Sint Maarten is the southern region of the Caribbean Island nation, Saint Martin, divided between France and the Netherlands. Its reputation as a popular Caribbean holiday destination, however, is likely to become tarnished following reports that the government plans to kill the entire population of free-living vervets. Funding is to be given to Nature Foundation St Maarten, an NGO in the country, to capture and kill hundreds of monkeys over the next three years.
Action for Primates and other animal protection and wildlife groups are appealing to the Governor to abandon this cruel and ineffective plan. Instead, they are urging the government to take a compassionate approach to the situation by adopting humane and effective methods for resolving any issues with the vervets.

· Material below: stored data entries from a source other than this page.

(* ===== verification/Utils.v ===== *)
(** * Utilities (common/utils.c)

    The pure parts: the password hash and its hexadecimal image, the id
    counters, bounded string copy, trimming and the result strings.  A C string
    is the list of its bytes before the terminating NUL; [cstr] reads one out of
    a buffer.  Logging is in Logger.v; the file-system
    checks are functions of what stat and mkdir say. *)

From stdpp Require Import base tactics numbers list strings.
From Stdlib Require Import ZArith Lia.
From S2P Require Import Prelude Types.

#[local] Open Scope Z_scope.

(** ** C strings *)

(** The string at the front of a buffer. *)
Fixpoint cstr (b : bytes) : bytes :=
  match b with
  | [] => []
  | c :: b' => if c =? 0 then [] else c :: cstr b'
  end.

(** A string: bytes, none of them NUL. *)
Definition str_ok (s : bytes) : Prop := Forall (fun c => 0 < c < 256) s.

(** The bytes of a literal. *)
Definition lit (s : String.string) : bytes :=
  map (fun c => Z.of_nat (Ascii.nat_of_ascii c)) (String.list_ascii_of_string s).

(** strcmp's answer to equality. *)
Definition strcmp_eq (a b : bytes) : bool := bool_decide (a = b).

(** ** Password hashing *)

Definition djb2_step (hash c : Z) : Z := Z.lxor (u64 (u64 (Z.shiftl hash 5) + hash)) c.

Definition djb2_hash (str : bytes) (seed : Z) : Z := fold_left djb2_step str seed.

(** One digit of "%lx", and "%016lx". *)
Definition hex_digit (d : Z) : Z := if d <? 10 then 48 + d else 87 + d.

Fixpoint hex (n : nat) (z : Z) : bytes :=
  match n with
  | O => []
  | S n' => hex n' (z / 16) ++ [hex_digit (z mod 16)]
  end.

(** The contents of [hash_out], NUL included; a buffer of less than 33 bytes
    gets the empty string. *)
Definition etp_hash_password (password : bytes) (hash_size : Z) : bytes :=
  if hash_size <? 33 then (if 0 <? hash_size then [0] else [])
  else hex 16 (djb2_hash password 5381) ++ hex 16 (djb2_hash password 7919) ++ [0].

Definition etp_verify_password (password stored_hash : bytes) : bool :=
  strcmp_eq (cstr (etp_hash_password password 65)) stored_hash.

(** ** Id counters *)

(** [g_next_ids]: one 32-bit counter per table. *)
Definition g_next_ids : list Z := [1; 1; 1; 1; 1].

Definition table_in_range (table : Z) : bool := (0 <=? table) && (table <? TABLE_COUNT).

Definition etp_next_id (ids : list Z) (table : Z) : list Z * Z :=
  if table_in_range table then
    let id := nth (Z.to_nat table) ids 0 in
    (<[Z.to_nat table := u32 (id + 1)]> ids, id)
  else (ids, 0).

Definition etp_set_next_id (ids : list Z) (table next : Z) : list Z :=
  if table_in_range table then <[Z.to_nat table := next]> ids else ids.

Definition etp_peek_next_id (ids : list Z) (table : Z) : Z :=
  if table_in_range table then nth (Z.to_nat table) ids 0 else 0.

(** ** Strings *)

(** What [dst] holds from its start on, and the length returned. *)
Definition etp_strlcpy (src : bytes) (size : nat) : bytes * nat :=
  let src_len := length src in
  if (0 <? size)%nat then
    let copy_len := if (size <=? src_len)%nat then (size - 1)%nat else src_len in
    (take copy_len src ++ [0], src_len)
  else ([], src_len).

(** etp_strlcpy into a zeroed array of [size] bytes. *)
Definition strlcpy_field (src : bytes) (size : nat) : bytes :=
  blit 0 (fst (etp_strlcpy src size)) (zeros size).

(** isspace in the C locale. *)
Definition isspace (c : Z) : bool := (c =? 32) || ((9 <=? c) && (c <=? 13)).

Fixpoint skip_space (s : bytes) : bytes :=
  match s with
  | [] => []
  | c :: s' => if isspace c then skip_space s' else s
  end.

(** The backwards loop of etp_trim never passes the first byte of the rest. *)
Fixpoint drop_trailing (s : bytes) : bytes :=
  match s with
  | [] => []
  | c :: s' =>
      match drop_trailing s' with
      | [] => if isspace c then [] else [c]
      | t => c :: t
      end
  end.

Definition etp_trim (str : bytes) : bytes :=
  match skip_space str with
  | [] => []
  | c :: s' => c :: drop_trailing s'
  end.

(** ** Names *)

(** ** The file system *)

(** What stat says of a path that exists. *)
Record file_stat := FileStat { st_is_dir : bool; st_size : Z }.

Definition EEXIST : Z := 17.

(** [mkdir]: its errno, [None] when it works. *)
Definition etp_ensure_dir (stat : option file_stat) (mkdir : option Z) : Z :=
  match stat with
  | Some st => if st_is_dir st then 0 else -1
  | None => match mkdir with Some errno => if negb (errno =? EEXIST) then -1 else 0 | None => 0 end
  end.

Definition etp_file_exists (stat : option file_stat) : bool := bool_decide (is_Some stat).
Definition etp_file_size (stat : option file_stat) : Z := match stat with Some st => st_size st | None => -1 end.

Definition etp_result_str (code : etp_result_t) : String.string :=
  match code with
  | ETP_OK => "OK" | ETP_ERR_GENERIC => "Generic error" | ETP_ERR_NOT_FOUND => "Not found"
  | ETP_ERR_DUPLICATE => "Duplicate entry" | ETP_ERR_FULL => "Storage full" | ETP_ERR_IO => "I/O error"
  | ETP_ERR_LOCK_CONFLICT => "Lock conflict" | ETP_ERR_AUTH => "Authentication failed"
  | ETP_ERR_PERMISSION => "Permission denied" | ETP_ERR_INVALID_ARG => "Invalid argument"
  | ETP_ERR_TXN_ABORT => "Transaction aborted" | ETP_ERR_NO_MEMORY => "Out of memory"
  | ETP_ERR_CORRUPTION => "Data corruption detected" | ETP_ERR_SEAT_UNAVAIL => "Seat unavailable"
  | ETP_ERR_ALREADY_EXISTS => "Already exists"
  end%string.

(** ** Lemmas *)

Lemma cstr_app s rest : str_ok s -> cstr (s ++ 0 :: rest) = s.
Proof.
  induction 1 as [|c s Hc Hs IH]; [done|]. cbn. destruct (Z.eqb_spec c 0); [lia|]. by rewrite IH.
Qed.

Lemma cstr_all s : str_ok s -> cstr s = s.
Proof. induction 1 as [|c s Hc _ IH]; [done|]. cbn. destruct (Z.eqb_spec c 0); [lia|]. by rewrite IH. Qed.

Lemma cstr_ok b : Forall byte_ok b -> str_ok (cstr b).
Proof.
  induction 1 as [|c b Hc Hb IH]; [constructor|]. cbn. destruct (Z.eqb_spec c 0); [constructor|].
  constructor; [unfold byte_ok in Hc; lia|done].
Qed.

Lemma hex_digit_range d : 0 <= d < 16 -> 48 <= hex_digit d < 58 \/ 97 <= hex_digit d < 103.
Proof. intros. unfold hex_digit. destruct (Z.ltb_spec d 10); lia. Qed.

Lemma length_hex n z : length (hex n z) = n.
Proof. revert z. induction n; intros; cbn; [done|]. rewrite length_app, IHn. cbn. lia. Qed.

Lemma hex_ok n z : Forall (fun c => 48 <= c < 58 \/ 97 <= c < 103) (hex n z).
Proof.
  revert z. induction n as [|n IH]; intros z; cbn; [constructor|].
  apply Forall_app. split; [done|]. constructor; [|constructor]. apply hex_digit_range, Z.mod_pos_bound. lia.
Qed.

(** Hexadecimal images of the same length are equal for equal values only. *)
Lemma hex_inj n x y : 0 <= x < 16 ^ Z.of_nat n -> 0 <= y < 16 ^ Z.of_nat n -> hex n x = hex n y -> x = y.
Proof.
  revert x y. induction n as [|n IH]; intros x y Hx Hy; [cbn in *; lia|].
  rewrite Nat2Z.inj_succ, Z.pow_succ_r in * by lia. cbn [hex]. intros H.
  apply app_inj_2 in H as [H1 H2]; [|done]. injection H2 as H2.
  assert (x / 16 = y / 16).
  { apply IH; [| |done]; (split; [apply Z.div_pos; lia|apply Z.div_lt_upper_bound; lia]). }
  assert (x mod 16 = y mod 16).
  { pose proof (Z.mod_pos_bound x 16 ltac:(lia)). pose proof (Z.mod_pos_bound y 16 ltac:(lia)).
    unfold hex_digit in H2. destruct (Z.ltb_spec (x mod 16) 10), (Z.ltb_spec (y mod 16) 10); lia. }
  rewrite (Z.div_mod x 16), (Z.div_mod y 16) by lia. congruence.
Qed.

Lemma skip_space_suffix s : exists l, s = l ++ skip_space s /\ Forall (fun c => isspace c = true) l.
Proof.
  induction s as [|c s (l & Hl & Hf)]; cbn; [by exists []|]. destruct (isspace c) eqn:E.
  - exists (c :: l). split; [cbn; congruence|by constructor].
  - by exists [].
Qed.

Lemma drop_trailing_prefix s : exists r, s = drop_trailing s ++ r /\ Forall (fun c => isspace c = true) r.
Proof.
  induction s as [|c s (r & Hr & Hf)]; cbn; [by exists []|].
  destruct (drop_trailing s) as [|t ts] eqn:E.
  - cbn in Hr. subst r. destruct (isspace c) eqn:Ec; [exists (c :: s); split; [done|by constructor]|by exists s].
  - exists r. split; [cbn; by rewrite Hr at 1|done].
Qed.

Lemma drop_trailing_last s c : last (drop_trailing s) = Some c -> isspace c = false.
Proof.
  induction s as [|x s IH]; [done|]. cbn [drop_trailing]. destruct (drop_trailing s) as [|t ts] eqn:E.
  - destruct (isspace x) eqn:Ex; [done|]. by intros [= <-].
  - intros H. apply IH. by rewrite last_cons_cons in H.
Qed.

Lemma skip_space_first s c t : skip_space s = c :: t -> isspace c = false.
Proof.
  induction s as [|x s IH]; [done|]. cbn. destruct (isspace x) eqn:E; [done|]. by intros [= <- <-].
Qed.

(** The counter handed out, and the counters afterwards. *)
Lemma next_id_spec ids table id : ids !! Z.to_nat table = Some id -> table_in_range table = true ->
  etp_next_id ids table = (<[Z.to_nat table := u32 (id + 1)]> ids, id).
Proof. intros Hid Ht. unfold etp_next_id. rewrite Ht. by rewrite (nth_lookup_Some _ _ _ _ Hid). Qed.

Lemma djb2_range s : forall seed, str_ok s -> 0 <= seed < 2 ^ 64 -> 0 <= djb2_hash s seed < 2 ^ 64.
Proof.
  induction s as [|c s IH]; intros seed Hs Hseed; [done|]. apply Forall_cons in Hs as [Hc Hs].
  cbn. apply IH; [done|]. unfold djb2_step. pose proof (wrap_range 64 (u64 (Z.shiftl seed 5) + seed) ltac:(lia)) as [H1 H2].
  set (h := u64 _) in *. split; [apply Z.lxor_nonneg; lia|].
  destruct (Z.eq_dec (Z.lxor h c) 0) as [->|Hne]; [lia|]. apply Z.log2_lt_pow2.
  { pose proof (proj2 (Z.lxor_nonneg h c)). lia. }
  pose proof (Z.log2_lxor h c ltac:(lia) ltac:(lia)) as Hl.
  assert (Z.log2 c < 64) by (destruct (decide (c = 0)) as [->|]; [cbn; lia|apply Z.log2_lt_pow2; lia]).
  assert (Z.log2 h < 64) by (destruct (decide (h = 0)) as [->|]; [cbn; lia|apply Z.log2_lt_pow2; lia]).
  lia.
Qed.

(** The stored hash of a password is a string of 32 digits. *)
Lemma cstr_hash p : cstr (etp_hash_password p 65) = hex 16 (djb2_hash p 5381) ++ hex 16 (djb2_hash p 7919).
Proof.
  unfold etp_hash_password. cbn [Z.ltb Z.compare Pos.compare Pos.compare_cont]. rewrite app_assoc. apply cstr_app.
  apply Forall_app; split; (eapply Forall_impl; [apply hex_ok|cbn; lia]).
Qed.

(** ** Properties *)

(** Password verification.  A password is accepted against the stored hash
    of another exactly when their two 64-bit hashes agree: the hexadecimal image
    loses nothing, so the right password is always accepted and a wrong one only
    on a collision of both hashes. *)
Theorem verify_password_iff p q : str_ok p -> str_ok q ->
  etp_verify_password p (cstr (etp_hash_password q 65)) = true <->
  djb2_hash p 5381 = djb2_hash q 5381 /\ djb2_hash p 7919 = djb2_hash q 7919.
Proof.
  intros Hp Hq. unfold etp_verify_password, strcmp_eq. rewrite bool_decide_eq_true, !cstr_hash. split.
  - intros H. apply app_inj_1 in H as [H1 H2]; [|by rewrite !length_hex].
    pose proof (djb2_range p 5381 Hp ltac:(lia)). pose proof (djb2_range q 5381 Hq ltac:(lia)).
    pose proof (djb2_range p 7919 Hp ltac:(lia)). pose proof (djb2_range q 7919 Hq ltac:(lia)).
    split; [apply (hex_inj 16)|apply (hex_inj 16)]; done.
  - by intros [-> ->].
Qed.

Lemma verify_password_iff_witness :
  etp_verify_password (lit "secret") (cstr (etp_hash_password (lit "secret") 65)) = true /\
  etp_verify_password (lit "Secret") (cstr (etp_hash_password (lit "secret") 65)) = false.
Proof.
  assert (H1 : str_ok (lit "secret")) by (repeat constructor).
  assert (H2 : str_ok (lit "Secret")) by (repeat constructor). split.
  - apply (verify_password_iff _ _ H1 H1). split; reflexivity.
  - apply not_true_iff_false. intros H. apply (verify_password_iff _ _ H2 H1) in H as [H _]. vm_compute in H. discriminate.
Defined.

(** etp_trim removes exactly the surrounding white space: the result is a
    middle part of the string, what is cut on either side is white space, and the
    result neither starts nor ends with white space. *)
Theorem trim_spec s :
  exists l r, s = l ++ etp_trim s ++ r /\
    Forall (fun c => isspace c = true) l /\ Forall (fun c => isspace c = true) r /\
    (forall c, head (etp_trim s) = Some c -> isspace c = false) /\
    (forall c, last (etp_trim s) = Some c -> isspace c = false).
Proof.
  destruct (skip_space_suffix s) as (l & Hl & Hlf). unfold etp_trim. destruct (skip_space s) as [|c t] eqn:E.
  - exists l, []. split; [by rewrite !app_nil_r in *|]. repeat split; try done.
  - pose proof (skip_space_first _ _ _ E) as Hc. destruct (drop_trailing_prefix t) as (r & Hr & Hrf).
    exists l, r. split; [by rewrite Hl at 1; rewrite Hr at 1|]. split; [done|]. split; [done|].
    split; [by intros ? [= <-]|]. intros x Hx. destruct (drop_trailing t) as [|y ys] eqn:Et.
    + cbn in Hx. by injection Hx as <-.
    + rewrite last_cons_cons in Hx. apply (drop_trailing_last t). by rewrite Et.
Qed.

(** etp_strlcpy never writes more than [size] bytes, always terminates the
    copy, copies the longest prefix that fits and returns the source's length. *)
Theorem strlcpy_spec src size : str_ok src -> (0 < size)%nat ->
  let '(dst, n) := etp_strlcpy src size in
  (length dst <= size)%nat /\ last dst = Some 0 /\ cstr dst = take (size - 1) src /\ n = length src.
Proof.
  intros Hs Hpos. unfold etp_strlcpy. destruct (Nat.ltb_spec 0 size); [|lia].
  set (k := if (size <=? length src)%nat then _ else _).
  assert (Hk : take k src = take (size - 1) src /\ (k <= size - 1)%nat /\ (k <= length src)%nat).
  { unfold k. destruct (Nat.leb_spec size (length src)); [split; [done|lia]|].
    rewrite firstn_all, take_ge by lia. split; [done|lia]. }
  destruct Hk as (-> & Hk1 & Hk2). split; [rewrite length_app, length_take; cbn; lia|].
  split; [by rewrite last_snoc|]. split; [|done]. apply cstr_app. by apply Forall_take.
Qed.

Lemma strlcpy_spec_witness :
  cstr (fst (etp_strlcpy (lit "Madison Square") 8)) = lit "Madison" /\
  snd (etp_strlcpy (lit "Madison Square") 8) = 14%nat.
Proof.
  assert (Hs : str_ok (lit "Madison Square")) by (repeat constructor).
  pose proof (strlcpy_spec (lit "Madison Square") 8 Hs ltac:(lia)) as H.
  destruct (etp_strlcpy (lit "Madison Square") 8) as [dst n]. destruct H as (_ & _ & H1 & H2).
  cbn [fst snd]. split; [rewrite H1; reflexivity|rewrite H2; reflexivity].
Defined.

Why the Government Wants to Kill These Monkeys
The reasons given for killing the monkeys are that the animals are considered to be a “nuisance” and there are concerns about the population expanding. Negative interactions between non-human primates and people are a growing issue facing many communities and governments. Such issues arise primarily due to human population growth and ever-increasing expansion into and destruction of wildlife habitat, resulting in competition over food resources. The monkeys are often negatively labeled as ’pests’ and lethal means are used to deal with any problems. The population of vervets in 2020 was estimated to be about 450. There is a lack of conservation consideration given to vervets; partly because the species is not ‘native’ to Sint Maarten. The vervets were thought to have been brought to the region by people hundreds of years ago as ‘pets’ and free-living individuals were reportedly first sighted on Sint Maarten in the 1970s.
Vervets (also called African green monkeys) (Chlorocebus pygerythrus) are highly social animals with strong family bonds; living in troops of up to dozens of individuals, with a distinct hierarchy that gives each monkey a place and role. They are known for their complex vocal calls, distinct for different predators and situations.
Criticism of the Lethal Method of Population Control
If certain species are given negative labels, such as a ’pest’ or ’nuisance’, this results in reduced welfare considerations when addressing population control. This is the situation with vervets in Sint Maarten. Regardless of the perception of vervets as ‘invasive’ or non-native, however, the individuals are no less capable of suffering than other mammals who live in Sint Maarten, and their welfare should be considered as part of the decision-making process.
The plan to slaughter the vervets is inhumane and cruel. It will involve the trapping and killing of hundreds of sentient, intelligent beings who are part of complex families and social groups and experience pain, suffering, and distress similarly to people.
The use of lethal means to deal with negative interactions involving monkeys and people is not only inhumane, but it is also ineffective and unlikely to be successful for many reasons. It is unlikely that the entire population can be captured, allowing continued reproduction in those remaining. Removing individuals from the population will result in increased reproduction in those who remain. There is also the issue of migration of vervets from bordering French Saint Martin. Lethal ‘control’ will mean the killing of individuals indefinitely. There are alternative, humane, and effective methods that can be used to address problems long-term.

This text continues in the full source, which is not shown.